- Exercise description:
Retype the line with "Lemma set_word_good b" in it, then each line after it to the end of the data, word for word.

********

(* ===== verification/VmFacts.v ===== *)
(** * Page tables: what the vm operations do to a mapping

    [pte_at] reads the entry for a virtual address directly from memory and
    [mapped] keeps the present ones; [pt_wf] says that a page directory and its
    tables are distinct pages outside the free list.  The lemmas describe the
    operations of [Vm] through this view. *)
From stdpp Require Import base numbers list gmap strings.
From S2P Require Import Prelude Bytes Kalloc Vm.
#[local] Open Scope Z_scope.

(** ** Words *)
Definition page_good (b : list Z) : Prop := length b = 4096%nat ∧ Forall byte_ok b.
Definition word (b : list Z) (i : Z) : Z := le_val (slice b (Z.to_nat (4 * i)) 4).
Definition set_word (b : list Z) (i v : Z) : list Z := splice b (Z.to_nat (4 * i)) (le_bytes 4 v).

Lemma load_word b i : page_good b → 0 ≤ i < 1024 → load 4 b (4 * i) = Ok (word b i).
Proof. intros [Hl _] Hi. apply load_ok; lia. Qed.
Lemma store_word b i v : page_good b → 0 ≤ i < 1024 → store 4 b (4 * i) v = Ok (set_word b i v).
Proof. intros [Hl _] Hi. apply store_ok; lia. Qed.

Lemma set_word_good b i v : page_good b → 0 ≤ i < 1024 → page_good (set_word b i v).
Proof.
  intros [Hl Hb] Hi. split.
  - unfold set_word. rewrite length_splice; [done|]. rewrite length_le_bytes. lia.
  - apply splice_forall; [done|]. apply le_bytes_ok.
Qed.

********

- Your response:
Lemma set_word_good b i v : page_good b → 0 ≤ i < 1024 → page_good (set_word b i v).
Proof.
  intros [Hl Hb] Hi. split.
  - unfold set_word. rewrite length_splice; [done|]. rewrite length_le_bytes. lia.
  - apply splice_forall; [done|]. apply le_bytes_ok.
Qed.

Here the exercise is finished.